About Me

My NCT Story

When I was pregnant with my first baby my Mum gave me two bits of advice - "Join the NCT" and "Don't have pethidine" and being a dutiful daughter I followed both pieces of advice.

So spring 1995 found me contacting my local NCT Branch in Basingstoke and enquiring about antenatal classes.  I had no preconceived ideas about what the NCT was or stood for and we were far from the media impression of wealthy, middle-class, older parents.  We were in our 20s, living in a 2 bedroom flat in negative equity, working in the public sector and for a charity.  We were very pleased to discover that we didn't have to become members to attend the course (although we did join once we had done the course) and that we could pay for our course in installments, something which the NCT still offers, together with discounted course fees and membership for those on low incomes.

That September we turned up with 4 other couples at our antenatal teacher's home for 8 weeks of sessions covering everything from breathing and positions for labour to caesarean birth and lots of information on the early days with a newborn, including a separate session on breastfeeding.  The course gave me the knowledge and confidence to stay at home for the first 28 hours of contractions (when, according to the hospital, I wasn't actually "In Labour") and to stay upright and mobile once I was in hospital.  It helped my husband to understand what happened during labour and to support me through those long hours at home and well as the quite speedy established labour once we got to the hospital.

There was no paternity leave in 1995 (NCT played a part in the campaigning which led to its introduction) so my husband juggled holiday, short days and working from home during the extremely hard first few weeks of our daughter's life.  But when she was a month old, at the beginning of January, it felt as if everyone had gone back to work except me, it was a very low point in my parenting journey and I could easily have slid into postnatal depression. 

At this point salvation arrived in the form of an NCT newsletter, posted through my door by a local volunteer.  In this newsletter were listed dates, times and venues of coffee mornings in local members' houses.  So, one Wednesday morning I found myself standing on a stranger's doorstep with my baby, who had been fed to the gills before I arrived because I was worried that I would be judged for the fact that by one month she was mainly formula fed.  To my relief, the women I met were welcoming and totally non-judgemental, some of the babies were breastfed some were formula fed, some had had straightforward births, some had been born by caesarean, but none of this mattered, we were all mums wanting to do the best we could for our babies and supporting each other through the highs and lows.  I remember sitting there talking about how my baby never slept, and being in someone else's house gave me the permission I needed just to sit and hold my baby so, of course, she slept through the whole 2 hour session.

I made so many good friends through these coffee mornings and many of the children went on to pre-school and school together so we all had a great network of people who could share drop-offs and pick-ups and look after older children as more babies came along.

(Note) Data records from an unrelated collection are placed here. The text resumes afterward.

(** A carriage return at the end of a string is not read by
    [parseFloat]. *)
Lemma digits_snoc u acc n :
  ParseFloat.digits (u ++ String CR "")%string acc n
  = let '(v, k, r) := ParseFloat.digits u acc n in
    (v, k, (r ++ String CR "")%string).
Proof.
  revert acc n. induction u as [|c u IH]; intros acc n; [done|].
  simpl. destruct (ParseFloat.digit c); [apply IH|done].
Qed.

Lemma sign_snoc x :
  ParseFloat.sign (x ++ String CR "")%string
  = ((ParseFloat.sign x).1, ((ParseFloat.sign x).2 ++ String CR "")%string).
Proof.
  destruct x as [|c x]; [done|].
  by destruct c as [[] [] [] [] [] [] [] []].
Qed.

Lemma exponent_snoc r :
  ParseFloat.exponent (r ++ String CR "")%string = ParseFloat.exponent r.
Proof.
  destruct r as [|c r]; [done|].
  change (String c r ++ String CR "")%string
    with (String c (r ++ String CR ""))%string.
  unfold ParseFloat.exponent.
  destruct c as [[] [] [] [] [] [] [] []]; try reflexivity;
    rewrite sign_snoc; destruct (ParseFloat.sign r) as [negative r']; simpl;
    rewrite digits_snoc; by destruct (ParseFloat.digits r' 0 0) as [[v k] rest].
Qed.

Lemma prefix_snoc p u :
  CR ∉ list_ascii_of_string p →
  String.prefix p (u ++ String CR "")%string = String.prefix p u.
Proof.
  revert u. induction p as [|a p IH]; intros u Hp; [by destruct u|].
  simpl in Hp. apply not_elem_of_cons in Hp as [Ha Hp].
  destruct u as [|b u]; simpl.
  - destruct (ascii_dec a CR); [by subst|done].
  - destruct (ascii_dec a b); [by apply IH|done].
Qed.
(** * Trend-intelligence diagnostic scripts: a shallow embedding

    The four scripts under [scripts/] fetch JSON from a social-analytics
    API, rank the returned records and print a report.  This development
    embeds the Python of [test_trends.py], [explore_smart_trends.py] and
    [fetch_lunarcrush.py] as Rocq functions over a small model of the
    Python values that [json] produces, in a monad that records what is
    printed and which HTTP requests are issued, and that carries Python
    exceptions explicitly. *)

From Stdlib Require Import List String Ascii ZArith Lia Bool.
From Stdlib Require Import Permutation Sorted DecimalString.
Import ListNotations.
Local Open Scope string_scope.
Local Open Scope Z_scope.
Set Warnings "-register-all".

(** ** Python values

    The values [response.json()] returns.  A JSON number without fraction
    and exponent is an [int], any other a [float]; a Python [dict] keeps
    its insertion order, which [str] and [keys()] show, so it is an
    association list. *)

(** A [float]: [FFinite neg m e] is [m * 2^e], negated when [neg]; a
    binary64 has [m] below [2^53] and [e] from -1074 to 971.  A number too
    large for the format reads as an infinity and one too small as a zero.
    There is no NaN: JSON has no such number (only the literal [NaN] that
    Python accepts beyond the standard gives one), and with it [<] is no
    order, so that what a sort returns would depend on the merge strategy
    of CPython, which the sort below does not embed. *)
Inductive pyfloat : Type :=
| FZero (neg : bool)
| FInf (neg : bool)
| FFinite (neg : bool) (m : positive) (e : Z).

Inductive value : Type :=
| VNone
| VBool (b : bool)
| VInt (z : Z)
| VFloat (f : pyfloat)
| VStr (s : string)
| VList (l : list value)
| VDict (d : list (string * value)).

(** Exception classes the scripts can meet.  [RequestException] stands
    for the transport errors of [requests] (connection, timeout), and
    [HTTPError] is its subclass raised by [raise_for_status]. *)
Inductive exn_class : Type :=
| RequestException
| HTTPError
| JSONDecodeError
| AttributeError
| TypeError
| KeyError
| IndexError
| ValueError.

Record exn : Type := mkExn { exn_cls : exn_class; exn_msg : string }.

(** [isinstance(e, requests.exceptions.RequestException)]: since
    requests 2.27 the JSON error of [response.json()] derives from it. *)
Definition is_RequestException (e : exn) : bool :=
  match exn_cls e with
  | RequestException | HTTPError | JSONDecodeError => true
  | _ => false
  end.

Inductive result (A : Type) : Type :=
| Ok (a : A)
| Raise (e : exn).
Arguments Ok {A} a.
Arguments Raise {A} e.

(** ** HTTP *)

Inductive http_method : Type := GET | POST.

Record request : Type := mkRequest {
  req_method : http_method;
  req_url : string;
  req_headers : list (string * string);
  req_json : option value;
  req_timeout : option Z
}.

(** A response: the status and its reason phrase, the final URL, the raw
    text and what [.json()] gives. *)
Record response : Type := mkResponse {
  status_code : Z;
  reason : string;
  resp_url : string;
  text : string;
  json : result value
}.

(** The world outside the process: the network and the clock. *)
Record env : Type := mkEnv {
  send : request -> result response;
  today : string
}.

(** ** The script monad

    A computation reads the world, emits events (a [print] call or an
    HTTP request) and ends in a value or an exception. *)

Inductive event : Type :=
| Print (line : string)
| Http (r : request).

Definition M (A : Type) : Type := env -> list event * result A.

Definition ret {A} (a : A) : M A := fun _ => ([], Ok a).

Definition bind {A B} (m : M A) (k : A -> M B) : M B :=
  fun w =>
    match m w with
    | (t, Ok a) => let (t', r) := k a w in ((t ++ t')%list, r)
    | (t, Raise e) => (t, Raise e)
    end.

Definition raise {A} (e : exn) : M A := fun _ => ([], Raise e).

Definition lift {A} (r : result A) : M A := fun _ => ([], r).

Definition print (s : string) : M unit := fun _ => ([Print s], Ok tt).

Definition ask_today : M string := fun w => ([], Ok (today w)).

(** [try: body except <handles>: handler]. *)
Definition try_except {A} (body : M A) (handles : exn -> bool)
                      (handler : exn -> M A) : M A :=
  fun w =>
    match body w with
    | (t, Ok a) => (t, Ok a)
    | (t, Raise e) =>
        if handles e
        then let (t', r) := handler e w in ((t ++ t')%list, r)
        else (t, Raise e)
    end.

(** [except Exception] catches every class of [exn_class]. *)
Definition any_Exception (_ : exn) : bool := true.

Declare Scope py_scope.
Delimit Scope py_scope with py.
Notation "x <- m ;; k" := (bind m (fun x => k))
  (at level 61, m at next level, right associativity) : py_scope.
Notation "m ;;; k" := (bind m (fun _ => k))
  (at level 61, right associativity) : py_scope.
Local Open Scope py_scope.

Definition requests_get (url : string) (headers : list (string * string))
                        (timeout : option Z) : M response :=
  fun w =>
    let r := mkRequest GET url headers None timeout in
    ([Http r], send w r).

Definition requests_post (url : string) (payload : value) : M response :=
  fun w =>
    let r := mkRequest POST url [] (Some payload) None in
    ([Http r], send w r).

(** The request [requests.get(url, headers={'Authorization': ...}, timeout=...)]
    sends. *)
Definition get_request (url key : string) (timeout : option Z) : request :=
  mkRequest GET url [("Authorization", "Bearer " ++ key)] None timeout.

Definition stdout (t : list event) : list string :=
  flat_map (fun e => match e with Print s => [s] | Http _ => [] end) t.

Definition requests_of (t : list event) : list request :=
  flat_map (fun e => match e with Http r => [r] | Print _ => [] end) t.

(** ** Operations on values *)

Definition type_name (v : value) : string :=
  match v with
  | VNone => "NoneType"
  | VBool _ => "bool"
  | VInt _ => "int"
  | VFloat _ => "float"
  | VStr _ => "str"
  | VList _ => "list"
  | VDict _ => "dict"
  end.

(** [bool(v)], the test of [if v:]. *)
Definition truthy (v : value) : bool :=
  match v with
  | VNone => false
  | VBool b => b
  | VInt z => negb (z =? 0)
  | VFloat f => match f with FZero _ => false | _ => true end
  | VStr s => negb (String.eqb s "")
  | VList l => match l with [] => false | _ => true end
  | VDict d => match d with [] => false | _ => true end
  end.

Fixpoint assoc {V} (k : string) (d : list (string * V)) : option V :=
  match d with
  | [] => None
  | (k', v) :: d' => if String.eqb k k' then Some v else assoc k d'
  end.

Definition no_attribute {A} (v : value) (attr : string) : result A :=
  Raise (mkExn AttributeError
           ("'" ++ type_name v ++ "' object has no attribute '" ++ attr ++ "'")).

(** [x.get(k, default)]; only a [dict] has the method. *)
Definition py_get (x : value) (k : string) (default : value) : result value :=
  match x with
  | VDict d => Ok match assoc k d with Some v => v | None => default end
  | _ => no_attribute x "get"
  end.

(** [k in x] for a string [k], as [analyze_data] asks of the body. *)
Definition py_contains_key (x : value) (k : string) : result bool :=
  match x with
  | VDict d => Ok match assoc k d with Some _ => true | None => false end
  | VList l =>
      Ok (existsb (fun v => match v with VStr s => String.eqb s k | _ => false end) l)
  | VStr s =>
      Ok (existsb (fun n => String.eqb (substring n (String.length k) s) k)
                  (seq 0 (S (String.length s))))
  | _ => Raise (mkExn TypeError
                  ("argument of type '" ++ type_name x ++ "' is not iterable"))
  end.

(** [x[k]] for a string [k]. *)
Definition py_getitem_str (x : value) (k : string) : result value :=
  match x with
  | VDict d =>
      match assoc k d with
      | Some v => Ok v
      | None => Raise (mkExn KeyError ("'" ++ k ++ "'"))
      end
  | VList _ => Raise (mkExn TypeError "list indices must be integers or slices, not str")
  | VStr _ => Raise (mkExn TypeError "string indices must be integers, not 'str'")
  | _ => Raise (mkExn TypeError ("'" ++ type_name x ++ "' object is not subscriptable"))
  end.

(** A [str] is held as its UTF-8 bytes.  A character of the [str] (a code
    point) is a byte that is no continuation byte (10xxxxxx) with the
    continuation bytes that follow it. *)
Definition continuation (c : ascii) : bool :=
  (128 <=? N_of_ascii c)%N && (N_of_ascii c <? 192)%N.

(** The continuation bytes [s] starts with, and the characters after. *)
Fixpoint split_characters (s : string) : string * list string :=
  match s with
  | "" => ("", [])
  | String c s' =>
      let (more, cs) := split_characters s' in
      if continuation c then (String c more, cs) else ("", String c more :: cs)
  end.
(** * segmentation_spleen_scribbles/main.py : the MyApp plugin

    A shallow embedding of [MyApp] (configuration parsing, the strategy and
    scoring registries, and the logits hand-off of [infer]) together with the
    properties of its specification.

    Python values are a small tagged union, dictionaries with string keys are
    [gmap string _], and the calls that leave the file (the datastore, the
    file system, the base class) are operations of a host interface; a run of
    [infer] threads the host's state, records every host call in a trace and
    ends either with a returned value or with a raised exception. *)

From Stdlib Require Import ZArith Floats Ascii String.
From stdpp Require Import gmap strings list fin_maps.

Local Open Scope string_scope.

(** ** Python values

    The values that travel through [infer]: identifiers, paths and tags
    are strings, requests, results and label listings are dictionaries
    with string keys. *)

#[warnings="-register-all"]
Inductive Val : Type :=
| VNone
| VBool (b : bool)
| VInt (z : Z)
| VStr (s : string)
| VDict (d : gmap string Val).

(** Truth value of an object, as tested by [if] and [and]. *)
Definition truthy (v : Val) : bool :=
  match v with
  | VNone => false
  | VBool b => b
  | VInt z => negb (Z.eqb z 0)
  | VStr s => negb (String.eqb s "")
  | VDict d => negb (Nat.eqb (size d) 0)
  end.

(** [d.get(key)] on a dictionary: [None] when the key is missing. *)
Definition dict_get (d : gmap string Val) (key : string) : Val :=
  default VNone (d !! key).
(** * Weather ETL pipeline: a shallow embedding of [dags/weather_etl_dag.py]

    The three task callables of the DAG ([fetch_weather], [transform_weather],
    [save_weather]) are embedded as computations in a state-and-exception
    monad over a [world] that holds what the Python code can observe or
    change: the wall clock, the file system, the network and the log.
    Python values that cross task boundaries (XCom values, JSON documents)
    are the inductive type [pyval]. *)

From Stdlib Require Import ZArith NArith List String Ascii Floats.PrimFloat Lia.
From stdpp Require Import base gmap strings pretty.

Open Scope string_scope.
Set Warnings "-register-all,-inexact-float".

(** ** Python values *)

(** The values that [response.json()] can return and that XCom carries between
    tasks.  A [dict] keeps its insertion order (it is what [json.dump] writes),
    so it is an association list; its keys are strings, as in JSON.  A [str]
    is a [string] whose characters stand for the code points 0..255. *)
Inductive pyval : Type :=
| PNone
| PBool (b : bool)
| PInt (n : Z)
| PFloat (f : float)
| PStr (s : string)
| PList (items : list pyval)
| PDict (entries : list (string * pyval)).

(** [bool(v)], the test behind [if not v]. *)
Definition truthy (v : pyval) : bool :=
  match v with
  | PNone => false
  | PBool b => b
  | PInt n => negb (n =? 0)%Z
  | PFloat f => negb (PrimFloat.eqb f 0%float)
  | PStr s => negb (String.eqb s "")
  | PList items => match items with [] => false | _ :: _ => true end
  | PDict entries => match entries with [] => false | _ :: _ => true end
  end.

(** [type(v).__name__], used in the text of an [AttributeError]. *)
Definition type_name (v : pyval) : string :=
  match v with
  | PNone => "NoneType"
  | PBool _ => "bool"
  | PInt _ => "int"
  | PFloat _ => "float"
  | PStr _ => "str"
  | PList _ => "list"
  | PDict _ => "dict"
  end.

(** Key lookup in a dict. *)
Fixpoint dict_lookup (key : string) (entries : list (string * pyval)) : option pyval :=
  match entries with
  | [] => None
  | (k, v) :: rest => if String.eqb k key then Some v else dict_lookup key rest
  end.

(** [d.get(key, default)] on a dict. *)
Definition dict_get (entries : list (string * pyval)) (key : string) (default : pyval) : pyval :=
  match dict_lookup key entries with
  | Some v => v
  | None => default
  end.

(** ** Exceptions *)

(** The subclasses of [requests.exceptions.RequestException] that
    [requests.get], [raise_for_status] and [response.json] raise. *)
Inductive request_exception : Type :=
| ConnectionError
| Timeout
| HTTPError (status : Z)
| JSONDecodeError.

(** The subclasses of [OSError] (of which [IOError] is an alias) that the
    file-system calls of [save_weather] raise. *)
Inductive os_error : Type :=
| FileExistsError
| FileNotFoundError
| NotADirectoryError
| IsADirectoryError.

Inductive exn : Type :=
| ValueError (message : string)
| AttributeError (type_of_object attribute : string)
| RequestException (e : request_exception)
| OSError (e : os_error).

(** ** Wall clock *)

(** A naive [datetime], as [datetime.now()] returns it. *)
Record datetime : Type := Datetime {
  year : N; month : N; day : N;
  hour : N; minute : N; second : N;
  microsecond : N }.

(** The ranges the [datetime] type enforces, with the year at four digits
    (where every C library prints [%Y] the same way). *)
Definition valid_datetime (t : datetime) : Prop :=
  (1000 <= year t <= 9999)%N /\ (1 <= month t <= 12)%N /\ (1 <= day t <= 31)%N /\
  (hour t < 24)%N /\ (minute t < 60)%N /\ (second t < 60)%N /\
  (microsecond t < 1000000)%N.

Fixpoint zeros (n : nat) : string :=
  match n with
  | O => ""
  | S n' => String "0" (zeros n')
  end.

(** [str(n).zfill(width)], i.e. ["%0<width>d" % n] for a natural number. *)
Definition zfill (width : nat) (n : N) : string :=
  let s := pretty n in
  zeros (width - String.length s) +:+ s.

(** [t.isoformat()]: the fraction is printed only when it is not zero. *)
Definition isoformat (t : datetime) : string :=
  zfill 4 (year t) +:+ "-" +:+ zfill 2 (month t) +:+ "-" +:+ zfill 2 (day t) +:+ "T" +:+
  zfill 2 (hour t) +:+ ":" +:+ zfill 2 (minute t) +:+ ":" +:+ zfill 2 (second t) +:+
  (if (microsecond t =? 0)%N then "" else "." +:+ zfill 6 (microsecond t)).

(** [t.strftime('%Y%m%d_%H%M%S')]. *)
Definition strftime_Ymd_HMS (t : datetime) : string :=
  zfill 4 (year t) +:+ zfill 2 (month t) +:+ zfill 2 (day t) +:+ "_" +:+
  zfill 2 (hour t) +:+ zfill 2 (minute t) +:+ zfill 2 (second t).

(** ** File system *)

(** A path is the list of its components below the root, innermost first:
    [/home/airflow/data] is [["data"; "airflow"; "home"]], the parent of
    [name :: dir] is [dir], and the root is [[]]. *)
Abbreviation path := (list string).

(** [dir / name] *)
Definition path_div (dir : path) (name : string) : path := name :: dir.

(** [str(p)] *)
Definition path_str (p : path) : string :=
  match p with
  | [] => "/"
  | _ => String.concat "" (map (fun c => "/" +:+ c) (rev p))
  end.

Inductive node : Type :=
| Dir
| File (content : string).

(** What the name space holds at a path; the root is always a directory. *)
Definition node_at (files : gmap path node) (p : path) : option node :=
  match p with
  | [] => Some Dir
  | _ => files !! p
  end.

Definition is_dir (files : gmap path node) (p : path) : bool :=
  match node_at files p with
  | Some Dir => true
  | _ => false
  end.

(** ** Network *)

Record http_request : Type := HttpRequest {
  req_url : string;
  req_params : list (string * pyval);
  req_timeout : Z }.

(** The final response of a request: its status and what [response.json()]
    makes of its body ([None] when the body is not a JSON document). *)
Record response : Type := Response {
  status_code : Z;
  body_json : option pyval }.

(** ** Log *)

Inductive level : Type := INFO | ERROR.

(** The value interpolated into a log message is kept beside its text. *)
Inductive log_arg : Type :=
| NoArg
| ArgValue (v : pyval)
| ArgText (s : string)
| ArgExn (e : exn).

Record log_record : Type := LogRecord {
  levelname : level;
  msg : string;
  arg : log_arg }.

(** ** The world and the task monad *)

Record world : Type := World {
  clock : datetime;                                   (* read by datetime.now() *)
  fs : gmap path node;                                (* the file system *)
  http : http_request -> request_exception + response; (* how the network answers *)
  sent : list http_request;                           (* requests issued so far *)
  log : list log_record }.                            (* records logged so far *)

Inductive outcome (A : Type) : Type :=
| Returns (a : A)
| Raises (e : exn).
Arguments Returns {A} a.
Arguments Raises {A} e.

Definition task (A : Type) : Type := world -> outcome A * world.

Definition ret {A} (a : A) : task A := fun w => (Returns a, w).

Definition raise {A} (e : exn) : task A := fun w => (Raises e, w).

Definition bind {A B} (c : task A) (k : A -> task B) : task B :=
  fun w =>
    match c w with
    | (Returns a, w') => k a w'
    | (Raises e, w') => (Raises e, w')
    end.

(** [try: body  except <handles>: handler]: an exception the clause does not
    name goes through. *)
Definition try_except {A} (body : task A) (handles : exn -> bool) (handler : exn -> task A) : task A :=
  fun w =>
    match body w with
    | (Returns a, w') => (Returns a, w')
    | (Raises e, w') => if handles e then handler e w' else (Raises e, w')
    end.

Declare Scope task_scope.
Delimit Scope task_scope with task.
Notation "x <- c ;; k" := (bind c (fun x => k))
  (at level 100, c at next level, right associativity) : task_scope.
Notation "c ;; k" := (bind c (fun _ => k))
  (at level 100, right associativity) : task_scope.
Open Scope task_scope.

Definition set_fs (files : gmap path node) (w : world) : world :=
  {| clock := clock w; fs := files; http := http w; sent := sent w; log := log w |}.

Definition logger_emit (l : level) (text : string) (a : log_arg) : task unit :=
  fun w =>
    (Returns tt,
     {| clock := clock w; fs := fs w; http := http w; sent := sent w;
        log := log w ++ [LogRecord l text a] |}).

Definition logger_info : string -> log_arg -> task unit := logger_emit INFO.
Definition logger_error : string -> log_arg -> task unit := logger_emit ERROR.
(** * Cha de casa nova: the identity-keyed state reconciliation layer

    A shallow embedding of [src/types.ts], [src/constants.ts] and the state
    handling of [src/App.tsx] (schemas, [maskPhone], the gift catalog
    handlers, the attendance upsert, the aggregates, the identity modal and
    the cold-start hydration), followed by the properties of the
    specification that concern them.

    Conventions of the embedding.
    - A JavaScript string is a Rocq [string]; every [ascii] stands for one
      UTF-16 code unit (the Latin-1 range, which covers every literal of the
      sources).  The accented letters of the literals are written with [lat].
    - A JavaScript number is a [Z]: the numbers the handlers see are the
      values of the [<select>] controls and their sums.
    - An optional property ([link?], [reservedBy?]) is an [option]; a
      property set to [undefined] is [None], as [JSON.stringify] drops it.
    - [localStorage] is a finite map from keys to strings; the documents in
      it are texts, written by [Json.stringify] and read by [Json.parse].
      TypeScript's annotations are not checked when a document is read, so
      a document read is either of the declared type or kept as parsed.
    - [Date.now()] and [new Date().toISOString()] are inputs of the handlers
      that read the clock.
    - An exception nothing catches ends the code that raised it: the
      [SyntaxError] of [JSON.parse] is the result [None] or [Thrown]. *)

From Stdlib Require Import ZArith NArith Ascii String List Lia Bool.
From Stdlib Require Import Numbers.DecimalString DecimalFacts DecimalPos DecimalN DecimalZ.
From stdpp Require Import base option list strings gmap.
Import ListNotations.

Local Open Scope string_scope.
Local Open Scope list_scope.
Local Open Scope Z_scope.

(* ===================================================================== *)
(** * JavaScript strings                                                  *)
(* ===================================================================== *)

Module Js.

(** One Latin-1 character given by its code unit. *)
Definition lat (n : nat) : string := String (ascii_of_nat n) EmptyString.

(** [!value] for a string: only the empty string is falsy. *)
Definition falsy (value : string) : bool :=
  match value with EmptyString => true | _ => false end.

(** [a || b] on possibly absent strings: the first truthy operand. *)
Definition or_else (a : option string) (b : string) : string :=
  match a with
  | Some s => if falsy s then b else s
  | None => b
  end.

(** [n || 0] on a number. *)
Definition or_zero (n : Z) : Z := if n =? 0 then 0 else n.

(** [\d] *)
Definition is_digit (c : ascii) : bool :=
  (48 <=? nat_of_ascii c)%nat && (nat_of_ascii c <=? 57)%nat.

(** [s.slice(a, b)] for [0 <= a] and [0 <= b] *)
Definition slice (s : string) (a b : nat) : string :=
  string_of_list_ascii (take (b - a) (drop a (list_ascii_of_string s))).

(** [s.slice(a)] *)
Definition slice_from (s : string) (a : nat) : string :=
  string_of_list_ascii (drop a (list_ascii_of_string s)).

(** [s.replace(/[^\d]/g, '')] *)
Definition strip_non_digits (s : string) : string :=
  string_of_list_ascii (List.filter is_digit (list_ascii_of_string s)).

(** [n.toString()] for a non-negative integer *)
Definition toString (n : N) : string :=
  NilZero.string_of_uint (N.to_uint n).

End Js.

(* ===================================================================== *)
(** * types.ts                                                            *)
(* ===================================================================== *)

Record User := mkUser {
  user_name : string;
  user_phone : string;
  user_isAdmin : bool
}.

Record Gift := mkGift {
  id : string;
  gift_name : string;
  description : string;
  imageUrl : string;
  link : option string;
  priceEstimate : option Z;
  reservedBy : option string;
  isReserved : bool
}.

Record Presenca := mkPresenca {
  name : string;
  phone : string;
  attending : bool;
  adultsCount : Z;
  childrenCount : Z;
  guestsCount : Z;
  date : string
}.

Record EventConfig := mkEventConfig {
  eventDate : string;
  eventTime : string;
  location : string;
  locationLink : option string;
  rsvpDeadline : string;
  googleCalendarLink : string
}.

(* ===================================================================== *)
(** * constants.ts                                                        *)
(* ===================================================================== *)

Definition INITIAL_GIFTS : list Gift := [
  {| id := "1";
     gift_name := "Jogo de Jantar 20 Pe" +:+ Js.lat 231 +:+ "as";
     description :=
       "Conjunto de pratos de porcelana branca Oxford para ocasi" +:+ Js.lat 245
         +:+ "es especiais.";
     imageUrl := "https://images.unsplash.com/photo-1574362848149-11496d93a7c7?auto=format&fit=crop&q=80&w=600";
     link := Some "https://www.amazon.com.br/s?k=jogo+de+jantar+porcelana";
     priceEstimate := None;
     reservedBy := None;
     isReserved := false |};
  {| id := "2";
     gift_name := "Fritadeira El" +:+ Js.lat 233 +:+ "trica Airfryer";
     description :=
       "Airfryer potente (4L) para nossas receitas saud" +:+ Js.lat 225
         +:+ "veis de final de semana.";
     imageUrl := "https://images.unsplash.com/photo-1626071494702-420443e2ee43?auto=format&fit=crop&q=80&w=600";
     link := Some "https://www.magazineluiza.com.br/busca/airfryer/";
     priceEstimate := None;
     reservedBy := None;
     isReserved := false |};
  {| id := "3";
     gift_name := "Jogo de Toalhas Gigante";
     description :=
       "Kit banho e rosto em algod" +:+ Js.lat 227 +:+ "o eg" +:+ Js.lat 237
         +:+ "pcio, cor off-white.";
     imageUrl := "https://images.unsplash.com/photo-1584622650111-993a426fbf0a?auto=format&fit=crop&q=80&w=600";
     link := Some "https://www.tokstok.com.br/banho/jogos-de-toalha";
     priceEstimate := None;
     reservedBy := None;
     isReserved := false |};
  {| id := "4";
     gift_name := "Aspirador de P" +:+ Js.lat 243 +:+ " Rob" +:+ Js.lat 244;
     description := "Para nos ajudar a manter o novo lar sempre impec" +:+ Js.lat 225 +:+ "vel.";
     imageUrl := "https://images.unsplash.com/photo-1518314916381-77a37c2a49ae?auto=format&fit=crop&q=80&w=600";
     link := Some "https://www.mercadolivre.com.br/aspirador-robo";
     priceEstimate := None;
     reservedBy := None;
     isReserved := false |}
].

Definition DEFAULT_CONFIG : EventConfig :=
  {| eventDate := "2024-12-15";
     eventTime := "18:00";
     location := "Rua das Flores, 123 - Apt 42, S" +:+ Js.lat 227 +:+ "o Paulo";
     locationLink := Some "https://maps.app.goo.gl/3fX3B7F1V8C2D5E6";
     rsvpDeadline := "2024-12-01";
     googleCalendarLink :=
       "https://calendar.google.com/calendar/render?action=TEMPLATE&text=Ch"
         +:+ Js.lat 225 +:+ "+de+Casa+Nova+-+Nosso+Novo+Lar&dates=20241215T210000Z/20241216T010000Z&details=Esperamos+voc"
         +:+ Js.lat 234 +:+ "s+para+celebrar+nossa+conquista!&location=Rua+das+Flores,+123+-+Apt+42,+S"
         +:+ Js.lat 227 +:+ "o+Paulo" |}.

Definition USER_STORAGE_KEY : string := "housewarming_user".
Definition ADMIN_STORAGE_KEY : string := "housewarming_admin_session".
Definition GIFTS_STORAGE_KEY : string := "housewarming_gifts".
Definition RSVP_STORAGE_KEY : string := "housewarming_reservas_presenca".
Definition CONFIG_STORAGE_KEY : string := "housewarming_config".

Definition ADMIN_PASSWORD : string := "admin123".

(* ===================================================================== *)
(** * App.tsx: helpers and schemas                                        *)
(* ===================================================================== *)

(** [phoneRegex = /^\(\d{2}\) \d{5}-\d{4}$/], as [phoneRegex.test]. *)
Definition phoneRegex_test (s : string) : bool :=
  match list_ascii_of_string s with
  | [p; a1; a2; q; sp; b1; b2; b3; b4; b5; h; c1; c2; c3; c4] =>
      Ascii.eqb p "(" && Js.is_digit a1 && Js.is_digit a2 && Ascii.eqb q ")"
      && Ascii.eqb sp " "
      && Js.is_digit b1 && Js.is_digit b2 && Js.is_digit b3 && Js.is_digit b4
      && Js.is_digit b5
      && Ascii.eqb h "-"
      && Js.is_digit c1 && Js.is_digit c2 && Js.is_digit c3 && Js.is_digit c4
  | _ => false
  end.

(** The outcome of a zod schema: the parsed data or the messages per field. *)
Inductive parsed (E A : Type) : Type :=
| Valid (data : A)
| Invalid (errors : E).
Arguments Valid {E A} data.
Arguments Invalid {E A} errors.

(** What the resolver of the identity form is given: a field of the object
    can be [undefined] (the inputs of the dialog hold a string from the
    start, see [modal_initial]). *)
Record UserForm := mkUserForm {
  form_name : option string;
  form_phone : option string
}.

Record UserErrors := mkUserErrors {
  err_name : option string;
  err_phone : option string
}.

Definition zod_required : string := "Required".

(** [z.string().min(n, msg)] *)
Definition z_string_min (n : nat) (msg : string) (v : option string) : option string :=
  match v with
  | None => Some zod_required
  | Some s => if (n <=? String.length s)%nat then None else Some msg
  end.

(** [z.string().regex(phoneRegex, msg)] *)
Definition z_string_phone (msg : string) (v : option string) : option string :=
  match v with
  | None => Some zod_required
  | Some s => if phoneRegex_test s then None else Some msg
  end.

When my daughter was a year old I saw a notice in the newsletter asking for volunteers to join the branch team and from then I haven't looked back.  I took on the role of Postnatal Support Co-ordinator and went on to be Area Rep for my part of Basingstoke, Membership Secretary, Course Bookings Administrator and Branch Co-ordinator (on several occasions). I joined the Regional Team and became Regional Co-ordinator for my area and sat on National Committees, and managed to produce two more children along the way.

12 years on, with my youngest about to start school, I began to think about how I could stay involved with the NCT as my children grew older and decided to investigate training as an Antenatal Practitioner.  It was a huge undertaking for me, a diploma course which would take a minimum of 3 years, based on reflective practice (still not really my forte but I've learned to do it).  With the support of two brilliant tutors and my amazing fellow students I finally completed the course 5 years after I'd started, the delay caused by a move abroad and back again, which gave me the great experience of facilitating a course in Paris, where the maternity system is very different from the UK.

My courses are client-led, the expectant couples set the agenda, are encouraged to question perceived norms and come to conclusions which suit them.  Using evidence based information we explore how couples can make informed choices which are right for them and lead to a positive birth and parenting experience.  No topic is taboo and there is acknowledgement that the NCT course is only one influence, of many, on their journey to parenthood.

In addition to my work as an Antenatal Practitioner, I am still an active branch volunteer, regularly helping at the breastfeeding drop-in and attending branch meetings when I can.   Back in 1996 the NCT was my lifesaver and I will carry on being a part of it for ever, so that it is there for my children when they become parents and their children after them.